Data:
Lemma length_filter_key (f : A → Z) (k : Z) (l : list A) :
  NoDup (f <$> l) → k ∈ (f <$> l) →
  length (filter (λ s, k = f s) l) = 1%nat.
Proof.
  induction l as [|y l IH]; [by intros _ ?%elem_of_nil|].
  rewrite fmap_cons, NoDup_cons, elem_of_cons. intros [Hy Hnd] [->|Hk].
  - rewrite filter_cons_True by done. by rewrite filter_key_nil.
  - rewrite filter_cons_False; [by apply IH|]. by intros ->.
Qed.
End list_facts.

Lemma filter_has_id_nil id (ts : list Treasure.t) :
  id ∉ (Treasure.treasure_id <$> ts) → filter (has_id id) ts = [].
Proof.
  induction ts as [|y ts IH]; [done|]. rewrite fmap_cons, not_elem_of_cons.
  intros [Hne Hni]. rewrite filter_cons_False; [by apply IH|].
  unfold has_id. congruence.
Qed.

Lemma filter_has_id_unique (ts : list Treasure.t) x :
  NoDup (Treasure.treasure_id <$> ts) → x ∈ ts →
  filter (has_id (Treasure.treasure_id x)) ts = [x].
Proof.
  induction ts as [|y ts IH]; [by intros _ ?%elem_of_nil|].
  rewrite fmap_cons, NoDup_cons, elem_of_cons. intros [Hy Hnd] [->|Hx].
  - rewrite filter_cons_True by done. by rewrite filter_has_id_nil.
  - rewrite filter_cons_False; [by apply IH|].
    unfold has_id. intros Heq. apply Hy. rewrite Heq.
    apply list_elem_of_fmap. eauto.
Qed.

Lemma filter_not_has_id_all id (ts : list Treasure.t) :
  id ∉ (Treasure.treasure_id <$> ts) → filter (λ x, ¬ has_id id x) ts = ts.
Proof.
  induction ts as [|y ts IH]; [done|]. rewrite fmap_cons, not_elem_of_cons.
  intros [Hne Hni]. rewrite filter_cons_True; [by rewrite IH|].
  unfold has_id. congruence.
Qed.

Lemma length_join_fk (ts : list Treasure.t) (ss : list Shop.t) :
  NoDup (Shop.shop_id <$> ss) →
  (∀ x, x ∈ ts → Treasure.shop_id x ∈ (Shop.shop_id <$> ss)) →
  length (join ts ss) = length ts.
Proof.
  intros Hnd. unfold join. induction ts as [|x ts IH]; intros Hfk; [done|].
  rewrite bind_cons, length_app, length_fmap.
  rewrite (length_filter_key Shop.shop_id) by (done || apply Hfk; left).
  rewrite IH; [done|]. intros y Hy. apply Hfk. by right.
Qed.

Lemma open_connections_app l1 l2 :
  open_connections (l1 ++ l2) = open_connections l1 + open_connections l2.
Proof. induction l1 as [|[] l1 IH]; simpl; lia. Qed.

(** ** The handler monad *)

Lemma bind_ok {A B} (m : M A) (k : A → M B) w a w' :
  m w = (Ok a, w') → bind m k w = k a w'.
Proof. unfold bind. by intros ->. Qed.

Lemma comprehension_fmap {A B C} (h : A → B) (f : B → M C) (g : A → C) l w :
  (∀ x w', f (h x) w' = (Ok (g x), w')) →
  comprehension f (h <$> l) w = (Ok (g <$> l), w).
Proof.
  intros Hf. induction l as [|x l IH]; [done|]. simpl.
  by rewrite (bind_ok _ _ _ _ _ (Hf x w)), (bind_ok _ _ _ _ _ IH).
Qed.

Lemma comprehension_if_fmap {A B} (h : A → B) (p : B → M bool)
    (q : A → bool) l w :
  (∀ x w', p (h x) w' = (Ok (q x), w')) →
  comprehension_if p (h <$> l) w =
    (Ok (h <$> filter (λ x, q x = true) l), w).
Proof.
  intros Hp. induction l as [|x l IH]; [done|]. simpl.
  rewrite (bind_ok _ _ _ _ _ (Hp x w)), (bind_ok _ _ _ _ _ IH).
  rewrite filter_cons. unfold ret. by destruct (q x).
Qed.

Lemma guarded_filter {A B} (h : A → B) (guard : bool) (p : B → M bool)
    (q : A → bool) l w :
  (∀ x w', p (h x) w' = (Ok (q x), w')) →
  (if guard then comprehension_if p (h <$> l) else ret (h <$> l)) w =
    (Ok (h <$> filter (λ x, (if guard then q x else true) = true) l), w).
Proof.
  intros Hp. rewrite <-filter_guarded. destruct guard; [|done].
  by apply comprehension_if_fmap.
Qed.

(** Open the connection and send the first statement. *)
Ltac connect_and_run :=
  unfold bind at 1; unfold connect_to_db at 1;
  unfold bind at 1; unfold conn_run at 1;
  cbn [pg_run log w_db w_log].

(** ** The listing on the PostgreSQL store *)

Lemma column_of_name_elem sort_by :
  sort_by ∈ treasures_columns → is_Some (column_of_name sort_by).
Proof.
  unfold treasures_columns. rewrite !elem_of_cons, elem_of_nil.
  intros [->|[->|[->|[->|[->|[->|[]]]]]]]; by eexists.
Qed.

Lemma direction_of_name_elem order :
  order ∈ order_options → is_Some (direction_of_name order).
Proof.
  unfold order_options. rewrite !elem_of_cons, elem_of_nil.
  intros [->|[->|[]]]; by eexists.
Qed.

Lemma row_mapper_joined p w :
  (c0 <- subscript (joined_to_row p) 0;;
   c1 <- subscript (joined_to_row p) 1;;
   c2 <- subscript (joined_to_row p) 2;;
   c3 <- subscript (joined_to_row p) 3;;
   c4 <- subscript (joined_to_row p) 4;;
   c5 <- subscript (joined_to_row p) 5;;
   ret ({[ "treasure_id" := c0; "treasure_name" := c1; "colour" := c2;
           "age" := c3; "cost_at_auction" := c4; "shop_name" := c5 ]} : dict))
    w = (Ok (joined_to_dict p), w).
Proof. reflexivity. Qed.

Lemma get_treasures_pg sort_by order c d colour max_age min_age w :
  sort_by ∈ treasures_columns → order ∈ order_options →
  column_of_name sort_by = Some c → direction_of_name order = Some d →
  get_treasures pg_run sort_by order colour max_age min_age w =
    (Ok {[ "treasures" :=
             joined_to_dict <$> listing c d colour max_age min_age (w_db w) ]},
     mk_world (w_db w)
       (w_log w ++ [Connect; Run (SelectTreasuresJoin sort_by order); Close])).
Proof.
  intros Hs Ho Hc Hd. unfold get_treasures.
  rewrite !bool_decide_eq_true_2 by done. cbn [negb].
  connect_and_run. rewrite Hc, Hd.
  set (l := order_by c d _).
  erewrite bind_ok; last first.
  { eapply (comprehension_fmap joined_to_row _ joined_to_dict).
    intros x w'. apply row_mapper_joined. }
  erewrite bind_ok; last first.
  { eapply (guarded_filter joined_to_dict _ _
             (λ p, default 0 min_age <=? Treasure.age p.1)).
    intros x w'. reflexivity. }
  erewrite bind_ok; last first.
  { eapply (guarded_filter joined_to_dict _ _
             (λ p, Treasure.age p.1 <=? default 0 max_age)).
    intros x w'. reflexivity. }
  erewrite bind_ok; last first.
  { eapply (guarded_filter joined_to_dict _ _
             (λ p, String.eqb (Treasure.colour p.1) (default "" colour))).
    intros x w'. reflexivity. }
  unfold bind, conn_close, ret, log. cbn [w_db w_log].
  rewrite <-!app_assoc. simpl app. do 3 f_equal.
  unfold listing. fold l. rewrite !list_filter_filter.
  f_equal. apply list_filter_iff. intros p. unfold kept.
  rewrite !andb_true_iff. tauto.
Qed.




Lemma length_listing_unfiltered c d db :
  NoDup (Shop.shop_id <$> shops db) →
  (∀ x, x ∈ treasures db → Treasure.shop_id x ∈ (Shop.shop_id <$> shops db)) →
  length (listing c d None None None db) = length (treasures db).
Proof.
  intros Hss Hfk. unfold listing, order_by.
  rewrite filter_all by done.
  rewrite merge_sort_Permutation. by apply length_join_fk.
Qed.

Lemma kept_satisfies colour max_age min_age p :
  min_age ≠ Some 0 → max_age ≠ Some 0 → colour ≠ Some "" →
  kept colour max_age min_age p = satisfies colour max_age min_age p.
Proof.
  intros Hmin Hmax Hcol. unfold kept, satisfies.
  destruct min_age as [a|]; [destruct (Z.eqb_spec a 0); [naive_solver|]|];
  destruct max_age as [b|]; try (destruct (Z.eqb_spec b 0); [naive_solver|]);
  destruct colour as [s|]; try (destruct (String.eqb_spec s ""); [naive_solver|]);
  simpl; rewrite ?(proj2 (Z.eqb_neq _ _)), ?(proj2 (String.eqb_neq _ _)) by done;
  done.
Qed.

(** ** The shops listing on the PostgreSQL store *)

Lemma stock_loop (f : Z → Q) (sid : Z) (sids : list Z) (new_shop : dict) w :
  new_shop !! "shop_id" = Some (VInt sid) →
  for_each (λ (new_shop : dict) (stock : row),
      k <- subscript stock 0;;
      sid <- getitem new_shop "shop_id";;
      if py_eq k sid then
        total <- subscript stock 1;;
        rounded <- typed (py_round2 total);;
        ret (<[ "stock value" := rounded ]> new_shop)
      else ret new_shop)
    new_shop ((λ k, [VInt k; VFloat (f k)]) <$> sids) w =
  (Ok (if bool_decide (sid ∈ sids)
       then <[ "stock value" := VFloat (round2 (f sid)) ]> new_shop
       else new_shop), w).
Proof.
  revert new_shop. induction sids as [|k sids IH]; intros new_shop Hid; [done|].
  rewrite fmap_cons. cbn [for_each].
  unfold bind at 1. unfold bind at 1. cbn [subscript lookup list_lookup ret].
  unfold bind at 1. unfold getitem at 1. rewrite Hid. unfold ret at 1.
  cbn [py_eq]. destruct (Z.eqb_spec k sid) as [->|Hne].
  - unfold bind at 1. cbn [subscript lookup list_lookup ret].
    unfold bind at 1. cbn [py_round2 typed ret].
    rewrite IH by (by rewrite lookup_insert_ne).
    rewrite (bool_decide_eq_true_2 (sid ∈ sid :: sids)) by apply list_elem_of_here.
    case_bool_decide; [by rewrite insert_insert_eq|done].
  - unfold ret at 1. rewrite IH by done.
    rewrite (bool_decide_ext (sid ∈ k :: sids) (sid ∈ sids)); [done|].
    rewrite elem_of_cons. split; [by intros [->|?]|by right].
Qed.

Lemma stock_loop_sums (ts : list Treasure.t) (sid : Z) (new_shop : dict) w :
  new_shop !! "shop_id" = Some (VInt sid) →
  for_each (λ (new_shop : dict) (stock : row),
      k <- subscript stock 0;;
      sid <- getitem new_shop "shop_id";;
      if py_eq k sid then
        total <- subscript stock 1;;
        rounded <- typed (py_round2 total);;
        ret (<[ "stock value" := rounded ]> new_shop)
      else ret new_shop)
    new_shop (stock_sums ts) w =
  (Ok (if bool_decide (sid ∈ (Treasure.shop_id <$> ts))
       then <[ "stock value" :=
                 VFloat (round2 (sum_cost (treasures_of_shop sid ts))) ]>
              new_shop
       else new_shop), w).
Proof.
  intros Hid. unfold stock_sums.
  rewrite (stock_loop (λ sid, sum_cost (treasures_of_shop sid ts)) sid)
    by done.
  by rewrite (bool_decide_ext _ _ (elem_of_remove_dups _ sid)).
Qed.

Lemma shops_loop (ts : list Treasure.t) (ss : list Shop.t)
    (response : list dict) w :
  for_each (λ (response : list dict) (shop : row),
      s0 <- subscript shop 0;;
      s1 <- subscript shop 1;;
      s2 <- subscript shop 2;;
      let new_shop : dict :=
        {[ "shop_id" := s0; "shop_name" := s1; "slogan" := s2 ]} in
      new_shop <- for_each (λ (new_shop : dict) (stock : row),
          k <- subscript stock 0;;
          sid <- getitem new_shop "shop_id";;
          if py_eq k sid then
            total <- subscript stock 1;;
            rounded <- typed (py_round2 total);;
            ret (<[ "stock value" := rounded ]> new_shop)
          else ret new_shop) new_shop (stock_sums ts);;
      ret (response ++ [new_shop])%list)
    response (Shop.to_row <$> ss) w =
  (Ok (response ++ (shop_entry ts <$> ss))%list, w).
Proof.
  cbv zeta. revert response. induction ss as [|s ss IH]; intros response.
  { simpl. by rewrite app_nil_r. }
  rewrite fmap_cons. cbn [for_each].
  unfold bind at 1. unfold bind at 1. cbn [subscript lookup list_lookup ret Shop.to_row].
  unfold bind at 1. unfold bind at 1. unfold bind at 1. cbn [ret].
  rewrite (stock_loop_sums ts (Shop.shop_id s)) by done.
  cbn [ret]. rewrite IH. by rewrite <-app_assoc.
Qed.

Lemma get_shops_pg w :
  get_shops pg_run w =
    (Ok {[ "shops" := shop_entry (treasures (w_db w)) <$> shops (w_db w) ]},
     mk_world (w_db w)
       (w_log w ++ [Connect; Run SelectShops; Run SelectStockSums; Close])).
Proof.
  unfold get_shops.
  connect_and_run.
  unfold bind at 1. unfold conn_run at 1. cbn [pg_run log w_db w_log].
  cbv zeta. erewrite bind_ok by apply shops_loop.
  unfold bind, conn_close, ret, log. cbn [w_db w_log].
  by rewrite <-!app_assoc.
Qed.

--

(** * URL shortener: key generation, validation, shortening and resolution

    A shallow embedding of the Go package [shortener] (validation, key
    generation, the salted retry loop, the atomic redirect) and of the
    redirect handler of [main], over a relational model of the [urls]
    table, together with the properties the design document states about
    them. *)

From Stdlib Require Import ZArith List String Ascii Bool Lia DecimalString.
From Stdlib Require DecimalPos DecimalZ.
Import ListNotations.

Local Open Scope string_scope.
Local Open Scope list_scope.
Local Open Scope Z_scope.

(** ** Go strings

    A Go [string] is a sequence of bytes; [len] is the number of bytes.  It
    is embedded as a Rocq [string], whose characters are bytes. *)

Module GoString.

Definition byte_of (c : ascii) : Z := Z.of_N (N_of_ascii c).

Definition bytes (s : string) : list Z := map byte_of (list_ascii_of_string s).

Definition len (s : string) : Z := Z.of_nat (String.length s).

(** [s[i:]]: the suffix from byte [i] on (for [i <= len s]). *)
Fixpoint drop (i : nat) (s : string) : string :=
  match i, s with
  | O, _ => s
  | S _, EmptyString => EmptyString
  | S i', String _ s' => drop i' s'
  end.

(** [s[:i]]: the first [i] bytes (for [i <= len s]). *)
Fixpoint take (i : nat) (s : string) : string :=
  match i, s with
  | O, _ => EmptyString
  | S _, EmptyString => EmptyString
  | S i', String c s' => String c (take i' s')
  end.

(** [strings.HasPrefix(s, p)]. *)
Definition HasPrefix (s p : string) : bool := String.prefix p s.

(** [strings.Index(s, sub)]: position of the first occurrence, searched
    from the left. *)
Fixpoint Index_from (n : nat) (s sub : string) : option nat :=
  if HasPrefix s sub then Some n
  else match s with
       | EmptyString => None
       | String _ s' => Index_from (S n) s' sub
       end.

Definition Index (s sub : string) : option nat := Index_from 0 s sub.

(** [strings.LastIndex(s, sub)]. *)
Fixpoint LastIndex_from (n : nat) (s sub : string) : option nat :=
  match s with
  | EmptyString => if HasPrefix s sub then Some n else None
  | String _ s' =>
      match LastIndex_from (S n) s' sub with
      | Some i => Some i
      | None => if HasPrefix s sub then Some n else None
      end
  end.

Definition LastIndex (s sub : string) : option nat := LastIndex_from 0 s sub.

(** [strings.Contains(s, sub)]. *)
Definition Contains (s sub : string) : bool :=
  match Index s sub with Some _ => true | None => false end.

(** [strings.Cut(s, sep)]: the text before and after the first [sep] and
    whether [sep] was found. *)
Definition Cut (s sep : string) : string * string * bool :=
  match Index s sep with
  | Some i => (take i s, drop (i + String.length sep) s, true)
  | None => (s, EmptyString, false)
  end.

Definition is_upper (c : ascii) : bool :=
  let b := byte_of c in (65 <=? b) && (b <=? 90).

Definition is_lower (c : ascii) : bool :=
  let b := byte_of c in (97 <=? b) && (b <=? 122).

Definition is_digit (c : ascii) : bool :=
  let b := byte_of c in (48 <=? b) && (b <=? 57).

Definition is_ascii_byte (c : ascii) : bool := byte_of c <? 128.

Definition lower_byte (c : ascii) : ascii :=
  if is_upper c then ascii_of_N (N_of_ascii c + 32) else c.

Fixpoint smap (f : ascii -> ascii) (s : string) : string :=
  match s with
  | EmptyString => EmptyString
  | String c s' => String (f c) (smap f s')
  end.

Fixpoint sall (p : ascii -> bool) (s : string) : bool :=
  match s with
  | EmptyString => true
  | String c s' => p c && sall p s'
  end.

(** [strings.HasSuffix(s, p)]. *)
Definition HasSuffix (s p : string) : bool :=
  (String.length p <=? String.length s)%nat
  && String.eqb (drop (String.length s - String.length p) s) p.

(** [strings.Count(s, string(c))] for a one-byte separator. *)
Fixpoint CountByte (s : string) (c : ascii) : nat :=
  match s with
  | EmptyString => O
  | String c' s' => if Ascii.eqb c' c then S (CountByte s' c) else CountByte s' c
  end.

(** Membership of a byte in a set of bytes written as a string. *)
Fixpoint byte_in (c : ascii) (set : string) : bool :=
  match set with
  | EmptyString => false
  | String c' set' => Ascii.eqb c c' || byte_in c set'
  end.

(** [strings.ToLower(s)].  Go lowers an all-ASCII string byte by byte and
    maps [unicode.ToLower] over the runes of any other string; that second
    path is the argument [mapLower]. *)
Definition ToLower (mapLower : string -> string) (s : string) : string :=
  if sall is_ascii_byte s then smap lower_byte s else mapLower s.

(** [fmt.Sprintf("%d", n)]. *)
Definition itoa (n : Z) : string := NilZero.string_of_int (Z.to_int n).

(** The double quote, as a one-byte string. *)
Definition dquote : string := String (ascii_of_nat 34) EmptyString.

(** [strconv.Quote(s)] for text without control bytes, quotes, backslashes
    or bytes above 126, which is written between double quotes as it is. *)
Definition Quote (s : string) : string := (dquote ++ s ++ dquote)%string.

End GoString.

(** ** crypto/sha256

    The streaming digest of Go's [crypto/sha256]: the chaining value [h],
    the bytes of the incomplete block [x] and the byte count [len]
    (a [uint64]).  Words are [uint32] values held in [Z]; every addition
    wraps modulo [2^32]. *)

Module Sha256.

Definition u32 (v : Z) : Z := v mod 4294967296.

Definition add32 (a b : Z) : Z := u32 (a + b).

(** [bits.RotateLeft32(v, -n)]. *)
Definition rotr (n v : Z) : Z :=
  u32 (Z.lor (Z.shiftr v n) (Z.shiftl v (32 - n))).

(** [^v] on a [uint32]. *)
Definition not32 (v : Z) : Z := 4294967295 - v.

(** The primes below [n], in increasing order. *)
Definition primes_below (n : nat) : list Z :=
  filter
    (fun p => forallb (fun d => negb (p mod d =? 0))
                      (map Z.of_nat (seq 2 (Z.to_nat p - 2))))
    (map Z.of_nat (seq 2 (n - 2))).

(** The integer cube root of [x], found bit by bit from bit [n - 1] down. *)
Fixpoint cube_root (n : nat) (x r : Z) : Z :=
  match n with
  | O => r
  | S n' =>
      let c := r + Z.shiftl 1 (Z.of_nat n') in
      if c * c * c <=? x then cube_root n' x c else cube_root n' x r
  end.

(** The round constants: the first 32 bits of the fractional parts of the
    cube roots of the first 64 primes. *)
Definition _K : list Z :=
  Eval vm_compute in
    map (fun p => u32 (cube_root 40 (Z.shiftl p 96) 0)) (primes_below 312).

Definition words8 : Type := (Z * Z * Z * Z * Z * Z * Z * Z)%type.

---

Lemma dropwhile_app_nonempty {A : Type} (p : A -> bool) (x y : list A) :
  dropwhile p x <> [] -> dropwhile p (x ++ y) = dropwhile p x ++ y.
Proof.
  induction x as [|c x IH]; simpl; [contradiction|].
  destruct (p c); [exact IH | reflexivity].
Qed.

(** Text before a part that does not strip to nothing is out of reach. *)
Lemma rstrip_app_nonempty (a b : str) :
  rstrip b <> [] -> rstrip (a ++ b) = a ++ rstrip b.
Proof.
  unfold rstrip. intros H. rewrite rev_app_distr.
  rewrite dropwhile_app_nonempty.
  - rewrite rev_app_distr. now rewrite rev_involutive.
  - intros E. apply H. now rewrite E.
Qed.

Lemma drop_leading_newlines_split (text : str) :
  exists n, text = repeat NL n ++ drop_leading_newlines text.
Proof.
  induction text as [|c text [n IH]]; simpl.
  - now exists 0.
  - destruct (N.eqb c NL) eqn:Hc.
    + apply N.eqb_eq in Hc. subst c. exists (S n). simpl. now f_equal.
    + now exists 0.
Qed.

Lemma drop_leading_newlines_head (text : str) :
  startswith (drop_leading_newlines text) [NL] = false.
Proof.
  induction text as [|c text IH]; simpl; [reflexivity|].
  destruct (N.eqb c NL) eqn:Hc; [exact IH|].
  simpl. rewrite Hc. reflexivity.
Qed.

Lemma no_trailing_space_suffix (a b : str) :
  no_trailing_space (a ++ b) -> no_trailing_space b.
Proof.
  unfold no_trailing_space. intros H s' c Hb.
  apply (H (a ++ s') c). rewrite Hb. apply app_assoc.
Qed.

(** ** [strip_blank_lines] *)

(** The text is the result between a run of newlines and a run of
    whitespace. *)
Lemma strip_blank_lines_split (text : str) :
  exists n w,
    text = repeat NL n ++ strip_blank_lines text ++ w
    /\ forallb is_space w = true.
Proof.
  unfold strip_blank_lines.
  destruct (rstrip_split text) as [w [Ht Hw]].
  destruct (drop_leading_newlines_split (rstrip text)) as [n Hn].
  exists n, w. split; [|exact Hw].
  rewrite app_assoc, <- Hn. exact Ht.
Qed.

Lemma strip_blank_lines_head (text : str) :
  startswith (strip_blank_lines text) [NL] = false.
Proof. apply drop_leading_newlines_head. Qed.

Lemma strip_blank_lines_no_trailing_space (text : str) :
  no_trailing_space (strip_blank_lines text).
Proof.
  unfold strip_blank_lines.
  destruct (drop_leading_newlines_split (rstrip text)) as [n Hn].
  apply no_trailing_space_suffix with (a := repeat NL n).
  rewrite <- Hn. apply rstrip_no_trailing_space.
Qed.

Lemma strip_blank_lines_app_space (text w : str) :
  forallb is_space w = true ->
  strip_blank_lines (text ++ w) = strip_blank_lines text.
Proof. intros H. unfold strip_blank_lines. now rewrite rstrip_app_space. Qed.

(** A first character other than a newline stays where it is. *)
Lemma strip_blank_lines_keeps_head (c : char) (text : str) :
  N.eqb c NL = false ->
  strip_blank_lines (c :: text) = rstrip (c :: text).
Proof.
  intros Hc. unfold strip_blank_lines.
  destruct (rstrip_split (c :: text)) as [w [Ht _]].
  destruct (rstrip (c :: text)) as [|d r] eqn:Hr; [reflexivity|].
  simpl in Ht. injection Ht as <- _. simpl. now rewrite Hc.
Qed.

Your assignment: Reproduce the entries above exactly, but only the lines between the line holding "Lemma length_filter_key (f" and the line holding "induction ts as [|y ts IH]; [by", inclusive.

Solution to the exercise:
Lemma length_filter_key (f : A → Z) (k : Z) (l : list A) :
  NoDup (f <$> l) → k ∈ (f <$> l) →
  length (filter (λ s, k = f s) l) = 1%nat.
Proof.
  induction l as [|y l IH]; [by intros _ ?%elem_of_nil|].
  rewrite fmap_cons, NoDup_cons, elem_of_cons. intros [Hy Hnd] [->|Hk].
  - rewrite filter_cons_True by done. by rewrite filter_key_nil.
  - rewrite filter_cons_False; [by apply IH|]. by intros ->.
Qed.
End list_facts.

Lemma filter_has_id_nil id (ts : list Treasure.t) :
  id ∉ (Treasure.treasure_id <$> ts) → filter (has_id id) ts = [].
Proof.
  induction ts as [|y ts IH]; [done|]. rewrite fmap_cons, not_elem_of_cons.
  intros [Hne Hni]. rewrite filter_cons_False; [by apply IH|].
  unfold has_id. congruence.
Qed.

Lemma filter_has_id_unique (ts : list Treasure.t) x :
  NoDup (Treasure.treasure_id <$> ts) → x ∈ ts →
  filter (has_id (Treasure.treasure_id x)) ts = [x].
Proof.
  induction ts as [|y ts IH]; [by intros _ ?%elem_of_nil|].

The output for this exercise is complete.